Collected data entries
Lemma to_not_and_own_basis f :
  wf f = true → operators f ⊆ {[ "~"; "&" ]} → to_not_and f = Some f.
Proof.
  intros Hwf Hops. unfold to_not_and.
  rewrite to_not_and_or_own_basis; [|done|clear -Hops; set_solver].
  cbn [mbind option_bind].
  apply to_not_and_convert_own_basis; [done|done|unfold budget; lia].
Qed.
End own_basis.

(** X20: each of the five converters keeps the classification of a
    formula: the converted formula is a tautology, satisfiable or a
    contradiction exactly when the formula is, and the biconditional of
    the two is a tautology. *)
Theorem converters_preserve_classification C basis f :
  (C, basis) ∈ converters → constructed f →
  ∃ g, C f = Some g
       ∧ is_tautology g = is_tautology f
       ∧ is_satisfiable g = is_satisfiable f
       ∧ is_contradiction g = is_contradiction f
       ∧ is_tautology (Binary "<->" f g) = Some true.
Proof.
  intros HC Hwf%constructed_wf.
  destruct (converters_rewrite C basis f HC Hwf) as (g & Hg & Hwg & _ & _ & Heq).
  exists g. split; [done|].
  destruct (classifiers_ext f g Hwf Hwg Heq) as (Ht & Hs & Hc).
  split_and!; [done..|].
  apply equivalence_tautology; [done..|]. intros m. by rewrite Heq.
Qed.

Lemma converters_preserve_classification_witness :
  ∃ g, to_nand (Binary "->" (Leaf "x") (Leaf "T")) = Some g
       ∧ is_tautology g = is_tautology (Binary "->" (Leaf "x") (Leaf "T"))
       ∧ is_satisfiable g = is_satisfiable (Binary "->" (Leaf "x") (Leaf "T"))
       ∧ is_contradiction g = is_contradiction (Binary "->" (Leaf "x") (Leaf "T"))
       ∧ is_tautology (Binary "<->" (Binary "->" (Leaf "x") (Leaf "T")) g)
         = Some true.
Proof.
  apply (converters_preserve_classification to_nand {[ "-&" ]}
           (Binary "->" (Leaf "x") (Leaf "T"))).
  - unfold converters. apply list_elem_of_In. simpl. tauto.
  - apply constructed_wf. reflexivity.
Defined.

(** X21: [to_not_and_or] returns a constructed formula over [~], [&] and
    [|] as it is, and [to_not_and] one over [~] and [&]; hence both are
    idempotent: converting a converted formula again changes nothing. *)
Theorem converters_fix_own_basis f :
  constructed f →
  (operators f ⊆ {[ "~"; "&"; "|" ]} → to_not_and_or f = Some f)
  ∧ (operators f ⊆ {[ "~"; "&" ]} → to_not_and f = Some f)
  ∧ (∀ g, to_not_and_or f = Some g → to_not_and_or g = Some g)
  ∧ (∀ g, to_not_and f = Some g → to_not_and g = Some g).
Proof.
  intros Hwf%constructed_wf. split_and!.
  - by apply to_not_and_or_own_basis.
  - by apply to_not_and_own_basis.
  - intros g Hg.
    destruct (to_not_and_or_rewrites f Hwf) as (g' & Hg' & Hwg & Hops & _).
    rewrite Hg in Hg'. injection Hg' as <-.
    by apply to_not_and_or_own_basis.
  - intros g Hg.
    destruct (to_not_and_rewrites f Hwf) as (g' & Hg' & Hwg & Hops & _).
    rewrite Hg in Hg'. injection Hg' as <-.
    by apply to_not_and_own_basis.
Qed.

Lemma converters_fix_own_basis_witness :
  (operators (Unary "~" (Binary "&" (Leaf "p") (Leaf "q")))
     ⊆ {[ "~"; "&"; "|" ]} →
   to_not_and_or (Unary "~" (Binary "&" (Leaf "p") (Leaf "q")))
   = Some (Unary "~" (Binary "&" (Leaf "p") (Leaf "q"))))
  ∧ (operators (Unary "~" (Binary "&" (Leaf "p") (Leaf "q"))) ⊆ {[ "~"; "&" ]} →
     to_not_and (Unary "~" (Binary "&" (Leaf "p") (Leaf "q")))
     = Some (Unary "~" (Binary "&" (Leaf "p") (Leaf "q"))))
  ∧ (∀ g, to_not_and_or (Unary "~" (Binary "&" (Leaf "p") (Leaf "q"))) = Some g →
          to_not_and_or g = Some g)
  ∧ (∀ g, to_not_and (Unary "~" (Binary "&" (Leaf "p") (Leaf "q"))) = Some g →
          to_not_and g = Some g).
Proof.
  apply (converters_fix_own_basis (Unary "~" (Binary "&" (Leaf "p") (Leaf "q")))).
  apply constructed_wf. reflexivity.
Defined.


(** * The printed truth table *)

Section printed_table.
Implicit Types (f : Formula) (m : gmap string bool) (vs : list string)
  (widths : list nat).









End printed_table.


(* ===== verification/_CoqProject ===== *)
-Q . S2P
Prelude.v
Fixed.v
IntentBook.v
RbTree.v
RbHeap.v
RbCorrect.v
RbRemove.v
PoolLinks.v
IntentTree.v
SeatTree.v
BookInvariant.v
BookShape.v
BookSteps.v
Ledger.v
Governance.v
Attestation.v
World.v
Demo.v
Footprint.v
Totals.v
Solvency.v
MatchIx.v
Intent.v
Settlement.v
Lifecycle.v
OrderBook.v
Authority.v
Custody.v
Dispatch.v
Bystanders.v
DemoWorld.v
Fills.v
Market.v
Expansion.v
BookHistory.v
Conservation.v
Balances.v
Effects.v
Fees.v
Trades.v
Inline.v
Evolution.v
Lifetimes.v
Invariants.v
Backing.v
Backed.v
Reentry.v
Recovery.v
Maturity.v
Tokens.v
Vaults.v
Wrapped.v
Exit.v
(* ===== verification/RbRemove.v ===== *)
(** * Removal from the pointer trees

    The removal of [RbHeap] takes exactly the removed node out of the in-order
    sequence and restores the red-black invariants: transplant and the two ways
    of splicing a node out, and the fix-up loop as a walk up a zipper. *)
From S2P Require Import Prelude IntentBook RbTree RbHeap RbCorrect.

(** ** Reading and writing at a focus

    The pool, seen from a start state [s0] with links [h0]: it holds [t] in [k],
    whose in-order sequence is [l]; links outside [d] are those of [h0]. *)
Section pool.
Context {S : Type} {HA : RbAccess S} {HV : RbView S} {HL : RbLaws S}.
Variables (s0 : S) (h0 : gmap Z Link) (d l : list Z).
Hypothesis Hld : forall i, i ∈ l -> i ∈ d.

Definition pool (s : S) (t : tree) (k : ctx) : Prop :=
  exists h r, st s0 s h r /\ zip_at h r t k /\ frame d h0 h /\ inorder (plug t k) = l.

Lemma pool_up s t f k : pool s t (f :: k) <-> pool s (plug1 t f) k.
Proof.
  unfold pool. split; intros (h & r & ? & Hz & ? & ?); exists h, r;
    [rewrite zip_at_up in Hz | rewrite zip_at_up]; done.
Qed.

Lemma pool_top s c a i b k : pool s (Node c a i b) k ->
  exists h r, st s0 s h r /\ h !! i = Some (mk_link c (top a) (top b) (ctx_top k)) /\
    i <> 0 /\ zip_at h r (Node c a i b) k /\ frame d h0 h.
Proof.
  intros (h & r & Hst & Hz & Hf & Hl). exists h, r. split_and!; try done; [apply Hz|].
  eapply zip_at_dom; [exact Hz|]. cbn. set_solver.
Qed.

Lemma pool_in s t k i : pool s t k -> i ∈ inorder t ++ cidx k -> i ∈ d.
Proof. intros (h & r & _ & _ & _ & <-) Hi. apply Hld. by rewrite inorder_plug_perm. Qed.

Lemma pool_frame s t k h' :
  pool s t k -> forall h, frame d h0 h -> frame (inorder t ++ cidx k) h h' -> frame d h0 h'.
Proof.
  intros Hp h Hf Hf'. eapply frame_trans; [done|]. intros j Hj. apply Hf'.
  intros Hj'. apply Hj. by eapply pool_in.
Qed.

Ltac read Hp := apply pool_top in Hp as (h & r & Hst & Hi & H0 & Hz & Hf).

Lemma pool_get_left s c a i b k (Q : Z -> S -> Prop) :
  pool s (Node c a i b) k -> Q (top a) s -> runs (get_left i) s Q.
Proof. intros Hp HQ. read Hp. by eapply wp_get_left. Qed.
Lemma pool_get_right s c a i b k (Q : Z -> S -> Prop) :
  pool s (Node c a i b) k -> Q (top b) s -> runs (get_right i) s Q.
Proof. intros Hp HQ. read Hp. by eapply wp_get_right. Qed.
Lemma pool_get_parent s c a i b k (Q : Z -> S -> Prop) :
  pool s (Node c a i b) k -> Q (ctx_top k) s -> runs (get_parent i) s Q.
Proof. intros Hp HQ. read Hp. by eapply wp_get_parent. Qed.
Lemma pool_get_color s t k (Q : Z -> S -> Prop) :
  pool s t k -> Q (color_of t) s -> runs (get_color (top t)) s Q.
Proof. intros (h & r & Hst & (Ht & _) & _) HQ. by eapply wp_get_color_top. Qed.
(* ===== verification/PoolLinks.v ===== *)
(** * The links of a book's pool

    A book's slots seen as the abstract pool of [RbHeap]: the links of the slots
    of one kind (intents or seats), the state with those links erased, and the
    laws both instances of the tree interface need. *)
From S2P Require Import Prelude IntentBook RbTree RbHeap.

(** One kind of node: how its links are read, written and erased. *)
Class NodeKind := {
  link : RawNode -> option Link;
  relink : Link -> RawNode -> RawNode;
  link_relink l s : is_Some (link s) -> link (relink l s) = Some l;
  relink_relink l l' s : relink l (relink l' s) = relink l s;
  relink_same s l : link s = Some l -> relink l s = s;
}.

Section pool_links.
Context `{NodeKind}.

Fixpoint links_from (i : Z) (ns : list RawNode) : gmap Z Link :=
  match ns with
  | [] => ∅
  | s :: ns =>
      match link s with
      | Some l => <[i := l]> (links_from (i + 1) ns)
      | None => links_from (i + 1) ns
      end
  end.
Definition pool_links (b : Book) : gmap Z Link := delete 0 (links_from 0 b.(nodes)).

Lemma lookup_links_from i ns j :
  links_from i ns !! j = if i <=? j then ns !! Z.to_nat (j - i) ≫= link else None.
Proof.
  revert i. induction ns as [|s ns IH]; intros i; cbn [links_from].
  { rewrite lookup_empty. by destruct (i <=? j). }
  assert (Hnext : i <> j -> links_from (i + 1) ns !! j =
    if i <=? j then (s :: ns) !! Z.to_nat (j - i) ≫= link else None).
  { intros Hij. rewrite IH. destruct (Z.leb_spec i j), (Z.leb_spec (i + 1) j); try lia; [|done].
    by replace (Z.to_nat (j - i)) with (S (Z.to_nat (j - (i + 1)))) by lia. }
  destruct (link s) as [l|] eqn:El, (decide (i = j)) as [->|Hij].
  - rewrite lookup_insert_eq, Z.leb_refl, Z.sub_diag. by cbn.
  - rewrite lookup_insert_ne by done. by apply Hnext.
  - rewrite IH, Z.leb_refl, Z.sub_diag. destruct (Z.leb_spec (j + 1) j); [lia|]. by cbn.
  - by apply Hnext.
Qed.

Lemma lookup_pool_links b i :
  pool_links b !! i = if 0 <? i then slot b i ≫= link else None.
Proof.
  unfold pool_links, slot. destruct (decide (i = 0)) as [->|Hi].
  { by rewrite lookup_delete_eq. }
  rewrite lookup_delete_ne, lookup_links_from, Z.sub_0_r by done.
  destruct (Z.leb_spec 0 i), (Z.ltb_spec 0 i); try done; lia.
Qed.

Lemma pool_links_some b i l :
  pool_links b !! i = Some l <-> 0 < i /\ exists s, slot b i = Some s /\ link s = Some l.
Proof.
  rewrite lookup_pool_links. destruct (Z.ltb_spec 0 i).
  - rewrite bind_Some. naive_solver.
  - split; [done|]. lia.
Qed.

Lemma slot_set_eq b i s s' : slot b i = Some s -> slot (set_slot b i s') i = Some s'.
Proof.
  unfold slot, set_slot. cbn. intros Hs. apply list_lookup_insert_eq.
  by eapply lookup_lt_Some.
Qed.
Lemma slot_set_ne b i j s' : 0 <= i -> 0 <= j -> i <> j -> slot (set_slot b i s') j = slot b j.
Proof. unfold slot, set_slot. cbn. intros. apply list_lookup_insert_ne. lia. Qed.

(** Rewriting the links of one slot. *)
Lemma pool_links_set b i s l l' :
  0 < i -> slot b i = Some s -> link s = Some l ->
  pool_links (set_slot b i (relink l' s)) = <[i := l']> (pool_links b).
Proof.
  intros Hi Hs Hl. apply map_eq. intros j. destruct (decide (j = i)) as [->|Hj].
  - rewrite lookup_insert_eq. apply pool_links_some. split; [done|].
    eexists. split; [by eapply slot_set_eq|]. apply link_relink. eauto.
  - rewrite lookup_insert_ne, !lookup_pool_links by done.
    destruct (Z.ltb_spec 0 j); [|done]. by rewrite slot_set_ne by lia.
Qed.

(** A pool of distinct live nodes is smaller than the slice. *)
Lemma pool_links_size b (l : list Z) :
  NoDup l -> (forall i, i ∈ l -> is_Some (pool_links b !! i)) ->
  (length l < S (length b.(nodes)))%nat.
Proof.
  intros Hnd Hl. apply Nat.lt_succ_r.
  transitivity (length (seqZ 0 (Z.of_nat (length b.(nodes))))); [|rewrite length_seqZ; lia].
  apply submseteq_length, NoDup_submseteq; [done|].
  intros i Hi. destruct (Hl i Hi) as [lk (Hpos & s & Hs & _)%pool_links_some].
  apply elem_of_seqZ. apply lookup_lt_Some in Hs. lia.
Qed.

(** The nodes with their links erased. *)
Definition null_link : Link := mk_link 0 0 0 0.
Definition erase_node (s : RawNode) : RawNode :=
  match link s with Some _ => relink null_link s | None => s end.
Definition erased (b : Book) : list RawNode := map erase_node b.(nodes).

Lemma erase_relink l s : is_Some (link s) -> erase_node (relink l s) = erase_node s.
Proof.
  intros Hs. unfold erase_node. rewrite (link_relink l s Hs).
  destruct Hs as [? ->]. apply relink_relink.
Qed.

Lemma erased_set b i s l :
  slot b i = Some s -> is_Some (link s) -> erased (set_slot b i (relink l s)) = erased b.
Proof.
  intros Hs Hl. unfold erased, set_slot. cbn. rewrite list_fmap_insert.
  rewrite erase_relink by done. apply list_insert_id.
  rewrite list_lookup_fmap. unfold slot in Hs. by rewrite Hs.
Qed.

(** Equal up to links: slot by slot. *)
Lemma erased_slot b b' i s :
  erased b = erased b' -> slot b i = Some s ->
  exists s', slot b' i = Some s' /\ erase_node s = erase_node s'.
Proof.
  unfold erased, slot. intros E Hs.
  assert (map erase_node (nodes b) !! Z.to_nat i = Some (erase_node s)) as H'
    by (by rewrite list_lookup_fmap, Hs).
  rewrite E, list_lookup_fmap in H'. apply fmap_Some in H' as (s' & ? & ?). eauto.
Qed.
Lemma erased_length b b' : erased b = erased b' -> length b.(nodes) = length b'.(nodes).
Proof. intros E. apply (f_equal length) in E. unfold erased in E. by rewrite !length_map in E. Qed.
End pool_links.
(* ===== verification/IntentTree.v ===== *)
(** * The price trees: [src/state/intent_tree.rs]

    One red-black tree of intents per side, ordered best price first with FIFO
    among equals; the tree algorithms are those of [RbHeap], run through the
    accessors below. *)
From S2P Require Import Prelude IntentBook RbTree RbHeap RbCorrect RbRemove PoolLinks.

Definition set_links (n : IntentNode) (l : Link) : IntentNode :=
  {| in_side := n.(in_side); in_color := l.(lk_color); in_flags := n.(in_flags);
     in_left := l.(lk_left); in_right := l.(lk_right); in_parent := l.(lk_parent);
     in_price_fp := n.(in_price_fp); in_id := n.(in_id); in_owner_seat := n.(in_owner_seat);
     in_contracts_total := n.(in_contracts_total);
     in_contracts_remaining := n.(in_contracts_remaining);
     in_expiration_slot := n.(in_expiration_slot); in_post_seq := n.(in_post_seq);
     in_reserved_collateral := n.(in_reserved_collateral);
     in_fee_buffer := n.(in_fee_buffer) |}.
Definition node_links (n : IntentNode) : Link :=
  mk_link n.(in_color) n.(in_left) n.(in_right) n.(in_parent).

(** [(price, post_seq, id)], the price reversed on the long side. *)
Definition cmp_key (side : Z) (a b : IntentNode) : comparison :=
  let price := if side =? SIDE_LONG then b.(in_price_fp) ?= a.(in_price_fp)
               else a.(in_price_fp) ?= b.(in_price_fp) in
  match price with
  | Eq => match a.(in_post_seq) ?= b.(in_post_seq) with
          | Eq => a.(in_id) ?= b.(in_id)
          | other => other
          end
  | other => other
  end.

Section tree.
Variable side : Z.

Definition tree_root : M Book Z :=
  if side =? SIDE_LONG then gets (fun b => b.(header).(long_tree_root))
  else if side =? SIDE_SHORT then gets (fun b => b.(header).(short_tree_root))
  else fail InvalidInstructionData.

Definition set_tree_root (root : Z) : M Book unit :=
  if side =? SIDE_LONG then
    modify (fun b => with_header b
      (header_roots b.(header) root b.(header).(short_tree_root) b.(header).(seat_tree_root)))
  else if side =? SIDE_SHORT then
    modify (fun b => with_header b
      (header_roots b.(header) b.(header).(long_tree_root) root b.(header).(seat_tree_root)))
  else fail InvalidInstructionData.

Definition get_left (idx : Z) : M Book Z :=
  if idx =? NULL_IDX then mret NULL_IDX else n ← intent idx; mret n.(in_left).
Definition get_right (idx : Z) : M Book Z :=
  if idx =? NULL_IDX then mret NULL_IDX else n ← intent idx; mret n.(in_right).
Definition get_parent (idx : Z) : M Book Z :=
  if idx =? NULL_IDX then mret NULL_IDX else n ← intent idx; mret n.(in_parent).
Definition get_color (idx : Z) : M Book Z :=
  if idx =? NULL_IDX then mret RB_BLACK else n ← intent idx; mret n.(in_color).
Definition set_left (idx v : Z) : M Book unit :=
  if idx =? NULL_IDX then mret tt
  else intent_mut idx (fun n => set_links n (lk_set_left (node_links n) v)).
Definition set_right (idx v : Z) : M Book unit :=
  if idx =? NULL_IDX then mret tt
  else intent_mut idx (fun n => set_links n (lk_set_right (node_links n) v)).
Definition set_parent (idx v : Z) : M Book unit :=
  if idx =? NULL_IDX then mret tt
  else intent_mut idx (fun n => set_links n (lk_set_parent (node_links n) v)).
Definition set_color (idx c : Z) : M Book unit :=
  if idx =? NULL_IDX then mret tt
  else intent_mut idx (fun n => set_links n (lk_set_color (node_links n) c)).

#[local] Instance intent_access : RbAccess Book := {|
  RbHeap.get_left := get_left; RbHeap.get_right := get_right;
  RbHeap.get_parent := get_parent; RbHeap.get_color := get_color;
  RbHeap.set_left := set_left; RbHeap.set_right := set_right;
  RbHeap.set_parent := set_parent; RbHeap.set_color := set_color;
  RbHeap.tree_root := tree_root; RbHeap.set_tree_root := set_tree_root;
  null_check := true;
  node_fuel := fun b => S (length b.(nodes));
|}.

(** The comparison of the descent: [Less] goes left, [Equal] goes right. *)
Definition go_left (idx root : Z) : M Book bool :=
  a ← intent idx;
  b ← intent root;
  mret (match cmp_key side a b with Lt => true | _ => false end).

Definition insert (idx : Z) : M Book unit :=
  bail_if (idx =? NULL_IDX) InvalidAccountData;;
  intent_mut idx (fun n => set_links n (mk_link RB_RED NULL_IDX NULL_IDX NULL_IDX));;
  insert_node (go_left idx) idx.

Definition remove (z : Z) : M Book unit := RbHeap.remove z.

(** ** In-order traversal with a fixed stack *)
Definition STACK_CAP : nat := 64.

(** [while cur != NULL_IDX]: push [cur] and go left. *)
Fixpoint push_left (fuel : nat) (cur : Z) (stack : list Z) : M Book (list Z) :=
  match fuel with
  | O => lift Diverge
  | S fuel =>
      if negb (cur =? NULL_IDX) then
        bail_if (STACK_CAP <=? length stack)%nat ArithmeticOverflow;;
        l ← get_left cur;
        push_left fuel l (cur :: stack)
      else mret stack
  end.

Section visitor.
Context {A : Type} (visitor : Z -> IntentNode -> A -> bool * A).

Fixpoint visit_loop (fuel : nat) (cur : Z) (stack : list Z) (acc : A) : M Book A :=
  match fuel with
  | O => lift Diverge
  | S fuel =>
      b ← gets id;
      stack ← push_left (S (length b.(nodes))) cur stack;
      match stack with
      | [] => mret acc
      | top :: stack =>
          node ← intent top;
          let '(continue, acc) := visitor top node acc in
          if negb continue then mret acc
          else visit_loop fuel node.(in_right) stack acc
      end
  end.

Definition for_each_best_first (acc : A) : M Book A :=
  root ← tree_root;
  if root =? NULL_IDX then mret acc
  else b ← gets id; visit_loop (S (length b.(nodes))) root [] acc.
End visitor.

Definition is_live (now_slot : Z) (node : IntentNode) : bool :=
  (0 <? node.(in_contracts_remaining)) && (now_slot <? node.(in_expiration_slot)).

Definition first_live (now_slot : Z) : M Book (option (Z * IntentNode)) :=
  for_each_best_first (fun idx node found =>
    if is_live now_slot node then (false, Some (idx, node)) else (true, found)) None.
End tree.

(* ------------------------------------------------------------------ *)
(** ** The accessors meet the tree interface *)

#[local, refine] Instance intent_kind : NodeKind := {|
  link s := match s with RIntent n => Some (node_links n) | _ => None end;
  relink l s := match s with RIntent n => RIntent (set_links n l) | s => s end;
|}.
Proof.
  - intros l [] [? ?]; try discriminate. by destruct l.
  - by intros l l' [].
  - intros [] l; try discriminate. intros [= <-]. by destruct n.
Defined.

Definition side_root (side : Z) (h : IntentBookHeader) : Z :=
  if side =? SIDE_LONG then h.(long_tree_root) else h.(short_tree_root).
Definition set_side_root (side v : Z) (h : IntentBookHeader) : IntentBookHeader :=
  if side =? SIDE_LONG then header_roots h v h.(short_tree_root) h.(seat_tree_root)
  else header_roots h h.(long_tree_root) v h.(seat_tree_root).

Lemma intent_run b i n : slot b i = Some (RIntent n) -> intent i b = (Ok n, b).
Proof. intros Hs. unfold intent, mbind, M_bind, gets, ok_or. cbn. by rewrite Hs. Qed.
Lemma intent_mut_run b i n f :
  slot b i = Some (RIntent n) -> intent_mut i f b = (Ok tt, set_slot b i (RIntent (f n))).
Proof. intros Hs. unfold intent_mut. by rewrite (bind_ok _ _ _ _ _ (intent_run b i n Hs)). Qed.

Section laws.
Variable side : Z.
Hypothesis Hside : side = SIDE_LONG \/ side = SIDE_SHORT.
#[local] Instance this_access : RbAccess Book := intent_access side.

#[local] Instance intent_view : RbView Book := {|
  links := pool_links;
  root := fun b => side_root side b.(header);
  same := fun b b' => erased b = erased b' /\
    set_side_root side 0 b.(header) = set_side_root side 0 b'.(header);
|}.

Lemma links_intent b i l : pool_links b !! i = Some l ->
  0 < i /\ exists n, slot b i = Some (RIntent n) /\ node_links n = l.
Proof.
  intros (Hi & s & Hs & Hl)%pool_links_some. split; [done|].
  destruct s; try discriminate. injection Hl as <-. eauto.
Qed.

Lemma read_ok (g : IntentNode -> Z) b i l :
  pool_links b !! i = Some l -> forall f : Link -> Z, (forall n, g n = f (node_links n)) ->
  forall d, (if i =? NULL_IDX then mret d else n ← intent i; mret (g n)) b = (Ok (f l), b).
Proof.
  intros (Hi & n & Hs & <-)%links_intent f Hf d.
  rewrite (proj2 (Z.eqb_neq i NULL_IDX)) by (unfold NULL_IDX; lia).
  rewrite (bind_ok _ _ _ _ _ (intent_run b i n Hs)). by rewrite <- Hf.
Qed.

Lemma write_ok b i l (f : Link -> Link) :
  pool_links b !! i = Some l ->
  exists b', (if i =? NULL_IDX then mret tt
              else intent_mut i (fun n => set_links n (f (node_links n)))) b = (Ok tt, b') /\
    st b b' (<[i := f l]> (pool_links b)) (side_root side b.(header)).
Proof.
  intros (Hi & n & Hs & <-)%links_intent.
  rewrite (proj2 (Z.eqb_neq i NULL_IDX)) by (unfold NULL_IDX; lia).
  rewrite (intent_mut_run b i n _ Hs). eexists. split; [done|].
  change (RIntent (set_links n (f (node_links n)))) with (relink (f (node_links n)) (RIntent n)).
  split; [|split; [done|split; [|done]]].
  - cbn [links intent_view]. by erewrite pool_links_set.
  - symmetry. by apply erased_set; [|eexists].
Qed.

■ Work request ■
Starting at the line that has "Definition get_parent (idx" in the records above, restate word for word every line until the one that has "null_check := true;", and include that one as well.

■ Solution to this exercise ■
Definition get_parent (idx : Z) : M Book Z :=
  if idx =? NULL_IDX then mret NULL_IDX else n ← intent idx; mret n.(in_parent).
Definition get_color (idx : Z) : M Book Z :=
  if idx =? NULL_IDX then mret RB_BLACK else n ← intent idx; mret n.(in_color).
Definition set_left (idx v : Z) : M Book unit :=
  if idx =? NULL_IDX then mret tt
  else intent_mut idx (fun n => set_links n (lk_set_left (node_links n) v)).
Definition set_right (idx v : Z) : M Book unit :=
  if idx =? NULL_IDX then mret tt
  else intent_mut idx (fun n => set_links n (lk_set_right (node_links n) v)).
Definition set_parent (idx v : Z) : M Book unit :=
  if idx =? NULL_IDX then mret tt
  else intent_mut idx (fun n => set_links n (lk_set_parent (node_links n) v)).
Definition set_color (idx c : Z) : M Book unit :=
  if idx =? NULL_IDX then mret tt
  else intent_mut idx (fun n => set_links n (lk_set_color (node_links n) c)).

#[local] Instance intent_access : RbAccess Book := {|
  RbHeap.get_left := get_left; RbHeap.get_right := get_right;
  RbHeap.get_parent := get_parent; RbHeap.get_color := get_color;
  RbHeap.set_left := set_left; RbHeap.set_right := set_right;
  RbHeap.set_parent := set_parent; RbHeap.set_color := set_color;
  RbHeap.tree_root := tree_root; RbHeap.set_tree_root := set_tree_root;
  null_check := true;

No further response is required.